From the wonderful resolution of the cliffhanger to the glorious denouement of the story, The Doctor Dances positively sparkles. The script is packed full of terrific ideas (“Squareness gun. Like it”), good jokes and lovely dialogue. The interplay between the Doctor, Rose and Jack is great fun (“Who looks at a screwdriver and thinks ‘This could be a little more sonic’?”) – the sort of scenes familiar to viewers of the writer’s award-winning previous work, from Press Gang to Coupling. Steven Moffat is the only writer on the series who’s been scripting TV for as long as Russell T. Davies and it shows.

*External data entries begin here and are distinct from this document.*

(* ===== verification/ClientCredentials.v ===== *)
(** The client credentials grant of RFC 6749,
    [internal/oauth2/flow_client_credentials.go]. *)
From S2P Require Import Prelude GoStrings Errors Query Pagination V1 World Frame Run Cel Types.
From S2P Require Import Jwt Exchange.

Definition GrantTypeClientCredentials : string := "client_credentials".

Definition public_client : error := RFC6749 ErrInvalidGrant
  "The OAuth 2.0 Client is marked as public and is not allowed to use authorization grant 'client_credentials'.".

Section client_credentials.
Context `{Env, JWT, Platform}.

(** The claims of the session: the client is its own subject. *)
Definition client_claims (clientID : PrefixedID) : JWTClaims :=
  set_Subject clientID (claims_Add "client_id" (AnyString clientID) zero_claims).

(** The type assertion of the session to [oauth2.JWTSession], which panics. *)
Definition jwt_session (s : session) : M JWTSession :=
  match s with
  | SessionOf s => mret s
  | NilSession => panic "interface conversion: interface is nil, not *oauth2.JWTSession"
  | OtherSession => panic "interface conversion: fosite.Session is not *oauth2.JWTSession"
  end.

(** [ClientCredentialsGrantHandler.HandleTokenEndpointRequest]. The session is
    the request's own, which the handler fills in place. *)
Definition HandleTokenEndpointRequest (cfg : OAuth2Config) (ctx : Context) (request : AccessRequest)
    : M AccessRequest :=
  let client := ar_Client request in
  if IsPublic client then fail public_client
  else
    let resources := default [] (ar_Form request !! "resource") in
    match cfg_AudienceStrategy cfg (GetAudience client) resources with
    | Some err => fail err
    | None =>
      let request := foldl (λ r aud, GrantAudience aud r) request resources in
      let atLifespan := cfg_EffectiveLifespan cfg client (cfg_AccessTokenLifespan cfg) in
      s ← jwt_session (ar_Session request);
      clientID ← lift (gidx_Parse (GetID client));
      now ← Now;
      mret (SetSession (SessionOf
        {| js_JWTClaims := Some (client_claims clientID);
           js_JWTHeader := {["kid" := AnyString (cfg_SigningKeyID cfg)]};
           js_ExpiresAt := Some (now + atLifespan)%Z;
           js_Subject := js_Subject s |}) request)
    end.

Definition CanSkipClientAuth (ctx : Context) (requester : AccessRequest) : bool := false.

Definition CanHandleTokenEndpointRequest (ctx : Context) (requester : AccessRequest) : bool :=
  ExactOne (ar_GrantTypes requester) GrantTypeClientCredentials.

Definition PopulateTokenEndpointResponse (cfg : OAuth2Config) (ctx : Context)
    (request : AccessRequest) (response : AccessResponse) : M AccessResponse :=
  if negb (CanHandleTokenEndpointRequest ctx request) then fail (RFC6749 ErrUnknownRequest "")
  else
    let atLifespan := cfg_EffectiveLifespan cfg (ar_Client request) (cfg_AccessTokenLifespan cfg) in
    λ w, (match IssueAccessToken (tick w) atLifespan request response with
          | inl e => Err e
          | inr r => Ok r
          end, next_tick w).
End client_credentials.

(** ** Lemmas *)

Lemma granted_all `{JWT} auds r :
  foldl (λ r aud, GrantAudience aud r) r auds =
  {| ar_Form := ar_Form r; ar_GrantTypes := ar_GrantTypes r; ar_Client := ar_Client r;
     ar_Session := ar_Session r; ar_GrantedAudience := ar_GrantedAudience r ++ auds |}.
Proof.
  revert r. induction auds as [|aud auds IH]; intros r; simpl.
  - destruct r. by rewrite app_nil_r.
  - rewrite IH. simpl. by rewrite <-app_assoc.
Qed.

(** ** Properties *)

Section properties.
Context {E : Env} {J : JWT} `{!JWTLaws J} {P : Platform}.

(** C37: the client credentials grant gives a client a token that speaks for
    itself, and nothing else. It succeeds exactly when the audience strategy
    accepts the requested resources and the client's identifier is a prefixed
    one; the token's [sub] and [client_id] are then that identifier, its
    audience the requested resources, its key the signing key, its life the
    client's own. The grant reads and writes no table. *)
Theorem client_credentials_grant cfg ctx req s w :
  ar_Session req = SessionOf s →
  let resources := default [] (ar_Form req !! "resource") in
  let '(r, w') := HandleTokenEndpointRequest cfg ctx req w in
  (committed w' = committed w ∧ txs w' = txs w ∧ trace w' = trace w) ∧
  match cfg_AudienceStrategy cfg (c_Audience (ar_Client req)) resources, gidx_Parse (c_ID (ar_Client req)) with
  | Some err, _ => r = Err err
  | None, Err err => r = Err err
  | None, Panic p => r = Panic p
  | None, Ok clientID => ∃ req' s' c,
      r = Ok req' ∧ ar_GrantedAudience req' = ar_GrantedAudience req ++ resources ∧
      ar_Session req' = SessionOf s' ∧ js_JWTClaims s' = Some c ∧
      (clientID ≠ "" → ToMapClaims c !! "sub" = Some (AnyString clientID)) ∧
      ToMapClaims c !! "client_id" = Some (AnyString clientID) ∧
      js_JWTHeader s' = {["kid" := AnyString (cfg_SigningKeyID cfg)]} ∧
      js_ExpiresAt s' = Some (time_Now (tick w) +
        cfg_EffectiveLifespan cfg (ar_Client req) (cfg_AccessTokenLifespan cfg))%Z
  end.
Proof using Type*.
  intros Hs. cbv zeta. unfold HandleTokenEndpointRequest, GetAudience, GetID. simpl.
  destruct (cfg_AudienceStrategy _ _ _) as [err|]; [done|]. rewrite granted_all. simpl. rewrite Hs.
  unfold jwt_session, lift, mbind, M_bind. simpl.
  destruct (gidx_Parse _) as [clientID|err|p]; simpl; [|done..].
  split; [done|]. eexists _, _, _. split_and!; [done..| | |done|done].
  - intros Hne. unfold client_claims. by rewrite map_sub, Subject_set_Subject, decide_False.
  - unfold client_claims. rewrite map_set_Subject by apply client_id_unregistered.
    by apply map_Add, client_id_unregistered.
Qed.
End properties.

(** ** At a concrete input *)

Definition sample_jwt : JWT := plain_jwt ∅.
Definition sample_request : AccessRequest (H:=sample_jwt) := Build_AccessRequest sample_jwt
  {["resource" := ["https://api.example"]]} [GrantTypeClientCredentials]
  {| c_ID := "idntcli-1"; c_OwnerID := "tnntten-1"; c_Name := "ci"; c_Secret := "";
     c_Audience := ["https://api.example"] |}
  (SessionOf (Build_JWTSession sample_jwt None ∅ None "")) [].
Definition sample_config : OAuth2Config (H:=sample_jwt) :=
  engine_config (H:=quiet_env) (H0:=claim_cel) (H2:=sample_jwt) "key-1" "https://iam.example" 3600000000000
    (λ have want, if decide (want ⊆ have) then None else Some (ExtError "invalid audience"))
    (λ _ l, l).

Lemma client_credentials_grant_witness :
  let '(r, w') := HandleTokenEndpointRequest (H:=quiet_env) (H1:=sample_jwt) (H2:=plain_platform)
    sample_config ctx_none sample_request (world_of empty_DB) in
  ∃ req' s' c, r = Ok req' ∧ ar_GrantedAudience req' = ["https://api.example"] ∧
    ar_Session req' = SessionOf s' ∧ js_JWTClaims s' = Some c ∧
    ToMapClaims c !! "sub" = Some (AnyString "idntcli-1").
Proof.
  pose proof (client_credentials_grant (E:=quiet_env) (J:=sample_jwt) (P:=plain_platform)
    sample_config ctx_none sample_request (Build_JWTSession sample_jwt None ∅ None "")
    (world_of empty_DB) eq_refl) as H. cbv zeta in H.
  destruct (HandleTokenEndpointRequest _ _ _ _) as [r w'].
  destruct H as (_ & req' & s' & c & H1 & H2 & H3 & H4 & H5 & _).
  exists req', s', c. exact (conj H1 (conj H2 (conj H3 (conj H4 (H5 ltac:(discriminate)))))).
Defined.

My only niggle plotwise is that the nanogenes don’t seem to try to turn the Doctor human (given that his DNA is presumably quite different from human DNA) but I’m sure The Fans can come up with a reason. Quite frankly, when an episode is as good as this, who cares?
There are shocks and surprises throughout. Jamie appearing in his room; Mr Lloyd’s dalliance with the butcher; the possessed typewriter; and the answer to “Are you my mummy?” Murray Gold’s score is his best of the series so far: evocative, suspenseful and never intrusive.

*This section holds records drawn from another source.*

(** The row of the user of a token says what the exchange returned. *)
Lemma store_subject_user d claims mapped u d' s :
  store_subject_spec d claims mapped = (Ok u, d', s) →
  u_Issuer u = claims_Issuer claims ∧ u_Subject u = claims_Subject (mapped_subject claims mapped) ∧
  ∃ r, lookup_user d' (u_Issuer u) (u_Subject u) = Some (u_ID u, r) ∧
       u_Name u = ur_name r ∧ u_Email u = ur_email r.
Proof using JWTLaws0 Reliable0.
  intros Hspec. destruct (store_subject_spec_Ok _ _ _ _ _ _ Hspec) as (_ & _ & r & Hl & Hcase).
  unfold store_subject_spec in Hspec.
  destruct (candidate d claims mapped) as [u0|err|p] eqn:Hcand; [|done..].
  destruct (candidate_Ok _ _ _ _ Hcand) as [Hi Hs].
  destruct (StoreUserInfo_spec u0 d d) as [[u1|err|p] s1] eqn:Hstore; [|by simplify_eq..].
  destruct (StoreUserInfo_spec_Ok _ _ _ _ Hstore) as [Hu Hs1].
  assert (u1 = u ∧ s1 = TxOpen d') as [-> ->].
  { destruct Hs1 as [->|[iss ->]]; by simplify_eq. }
  rewrite Hu. cbn [u_Issuer u_Subject u_Name u_Email u_ID with_ID]. rewrite Hi, Hs.
  split_and!; [done..|]. exists r. split; [exact Hl|].
  destruct Hcase as [[Hold ->]|(_ & Hnone & ->)]; [by eapply candidate_stored|].
  pose (row st := match st with TxOpen d => user_info d !! u_ID u | _ => None end).
  destruct Hs1 as [Heq|[iss Heq]]; apply (f_equal row) in Heq; simpl in Heq;
    rewrite !lookup_insert_eq in Heq; [congruence|by injection Heq as ->].
Qed.

Lemma head_joined d id r i :
  user_info d !! id = Some r → issuers d !! ur_iss_id r = Some i →
  head (scan (filter (λ x, x.1.1 = id) (joined_users d))) = Some (id, r, i).
Proof using.
  intros Hr Hi. assert ((id, r, i) ∈ scan (filter (λ x, x.1.1 = id) (joined_users d))) as Hin.
  { by rewrite scan_perm, list_elem_of_filter, joined_users_lookup. }
  destruct (scan _) as [|[[id' r'] i'] l] eqn:Hscan; [by apply elem_of_nil in Hin|].
  assert ((id', r', i') ∈ filter (λ x, x.1.1 = id) (joined_users d)) as Hx
    by (rewrite <-scan_perm, Hscan; left).
  apply list_elem_of_filter in Hx as [Hid [Hr' Hi']%joined_users_lookup]. simpl in *. congruence.
Qed.

(** C29: what [/userinfo] sends to the subject of an exchanged token, when nothing
    outside fails, the schema holds and the identifier is one that gidx parses to
    itself: the issuer of the subject token, its subject (as it was mapped), and
    the name and the email of the user that the exchange returned, each left out
    when it is empty, and nothing else; the identifier is not sent. This holds on
    whatever later tables in which the users and the issuers are unchanged, and
    from outside any transaction, as the endpoint runs. *)
Theorem userinfo_after_exchange ctx claims mapped w u w1 ctx2 w2 :
  db_wf (committed w) →
  store_subject cfg ctx claims mapped w = (Ok u, w1) →
  gidx_Parse (u_ID u) = Ok (u_ID u) →
  ctx_tx ctx2 = None → user_info (committed w2) = user_info (committed w1) →
  issuers (committed w2) = issuers (committed w1) →
  (UserInfoHandler.handle (u_ID u) ctx2 w2).1 = Ok (JObject
    ((if decide (u_Name u = "") then [] else [("name", JString (u_Name u))]) ++
     (if decide (u_Email u = "") then [] else [("email", JString (u_Email u))]) ++
     [("iss", JString (claims_Issuer claims));
      ("sub", JString (claims_Subject (mapped_subject claims mapped)))])).
Proof using Type*.
  intros Hd Hrun Hparse Hc Husers Hissuers.
  pose proof (store_subject_run kid issuer lifespan aud effective ctx claims mapped w Hd) as Hs. rewrite Hrun in Hs.
  destruct (store_subject_spec (committed w) claims mapped) as [[rs ds] s] eqn:Hspec.
  destruct Hs as (<- & Hds & _). rewrite <-Hds in Hspec.
  apply store_subject_user in Hspec as (Hi & Hsub & r & Hl & Hn & He). rewrite <-Hi, <-Hsub.
  destruct (joined_by_claims_some _ _ _ _ _ Hl) as (Hr & Hfind & Hsubr & _).
  apply find_issuer_Some in Hfind as (ri & Hri & Huri).
  match goal with |- _ = ?r => change (wp (UserInfoHandler.handle (u_ID u) ctx2) w2 (λ r' _, r' = r)) end.
  unfold UserInfoHandler.handle, LookupUserInfoByID, no_rows, query_row. rewrite Hparse. wp.
  apply wp_ctx_read_db; [done|]. rewrite (head_joined _ _ r ri) by congruence. cbn.
  rewrite Huri, Hsubr, <-Hn, <-He. unfold json_UserInfo, wp. simpl. by repeat case_decide.
Qed.
End userinfo.

(** ** At a concrete input *)

Definition new_issuer : request :=
  ReqCreateIssuer "tnntten-1"
    {| v1ci_ClaimConditions := Some "true"; v1ci_ClaimMappings := Some {["email" := "claims.email"]};
       v1ci_JWKSURI := "https://new.example/keys"; v1ci_Name := "new"; v1ci_URI := "https://new.example" |}.

Definition new_issuer_stored : v1_Issuer :=
  {| v1i_ID := "idntiss-2"; v1i_Name := "new"; v1i_URI := "https://new.example";
     v1i_JWKSURI := "https://new.example/keys";
     v1i_ClaimMappings := {["email" := "claims.email"]}; v1i_ClaimConditions := "true" |}.

Lemma quiet_NewID n p id :
  gidx_NewID (Env:=quiet_env) n p = Ok id → id ≠ "" ∧ ∃ x, gidx_Parse (Env:=quiet_env) id = Ok x.
Proof.
  intros [= <-]. assert (p +:+ "-" +:+ pretty n ≠ "") as Hne.
  { apply app_nonempty. by right. }
  split; [done|]. eexists. cbn. by rewrite decide_False.
Qed.

Lemma new_issuer_utf8 : utf8_names new_issuer.
Proof.
  intros k [x Hx]. cbv [id default new_issuer v1ci_ClaimMappings] in Hx.
  apply lookup_singleton_Some in Hx as [<- _]. reflexivity.
Qed.

Section sample.
#[local] Existing Instance quiet_env.
#[local] Existing Instance claim_cel.
#[local] Existing Instance plain_hasher.
#[local] Existing Instance quiet_echo.
#[local] Existing Instance quiet_events.
#[local] Existing Instance quiet_events_laws.

Definition new_issuer_handled : result response * World :=
  handle new_issuer (begun ctx_none (world_of sample_DB)).1 (begun ctx_none (world_of sample_DB)).2.
Definition new_issuer_served : World := (serve new_issuer ctx_none (world_of sample_DB)).2.

Lemma api_reads_back_witness :
  responded new_issuer_served = Some 200%Z ∧
  (handle (ReqGetIssuerByID "idntiss-2") (begun ctx_none new_issuer_served).1
    (begun ctx_none new_issuer_served).2).1 = Ok (RespIssuer new_issuer_stored).
Proof.
  assert (new_issuer_handled = (Ok (RespIssuer new_issuer_stored), new_issuer_handled.2)) as Hh
    by (vm_compute; reflexivity).
  destruct (api_reads_back (E:=quiet_env) (C:=claim_cel) (H:=plain_hasher) (Ec:=quiet_echo) (Ev:=quiet_events)
    (λ _ _ _, eq_refl) quiet_NewID new_issuer ctx_none (world_of sample_DB) (RespIssuer new_issuer_stored) new_issuer_handled.2 (ReqGetIssuerByID "idntiss-2")
    (Ok (RespIssuer new_issuer_stored)) new_issuer_utf8 eq_refl Hh eq_refl) as [Hr Hget].
  split; [exact Hr|]. apply (Hget ctx_none new_issuer_served eq_refl).
Defined.
End sample.

Lemma userinfo_after_exchange_witness :
  ∃ u, stored.1 = Ok u ∧
    (UserInfoHandler.handle (H:=quiet_env) (u_ID u) ctx_none stored.2).1 = Ok (JObject
      ((if decide (u_Name u = "") then [] else [("name", JString (u_Name u))]) ++
       (if decide (u_Email u = "") then [] else [("email", JString (u_Email u))]) ++
       [("iss", JString (claims_Issuer (token_claims "a-1")));
        ("sub", JString (claims_Subject (mapped_subject (token_claims "a-1") token_mapped)))])).
Proof.
  destruct stored_Ok as (u & Hu & _). exists u.
  assert (gidx_Parse (Env:=quiet_env) (u_ID u) = Ok (u_ID u)) as Hparse.
  { apply (f_equal fst) in Hu. vm_compute in Hu. injection Hu as <-. vm_compute. reflexivity. }
  split; [by rewrite Hu|].
  exact (userinfo_after_exchange (E:=quiet_env) (C:=claim_cel) (J:=sample_jwt)
    "key-1" "https://iam.example" 3600000000000 (λ _ _, None) (λ _ l, l) ctx_none (token_claims "a-1") token_mapped
    (world_of idp_DB) u stored.2 ctx_none stored.2 idp_DB_wf Hu Hparse eq_refl eq_refl eq_refl).
Defined.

All these elements build up to a thrilling, positive finale. The idea is terrific, that after such a dark story everyone not only survives but is physically better than before. (Which counterpoints one of the best “classic Who” stories, The Caves of Androzani, in which nearly everyone – including the Doctor – dies.) For the first time in a while, the Doctor explicitly saves the day. Jack gets to straddle a bomb, Dr Strangelove style (is that “Bad Wolf” in German on the side?) and everyone lives happily ever after.
In summary: this two-parter is possibly the best Doctor Who story ever made. As one friend texted me, “Steven Moffat's got the moves
.” Could there be better news than that he’s writing for series two?
I missed the Doctor saving the day. I thought that he just talked other people in to doing it for him…
He does it much more proactively here though. He’s standing right there and very explicitly makes it happen.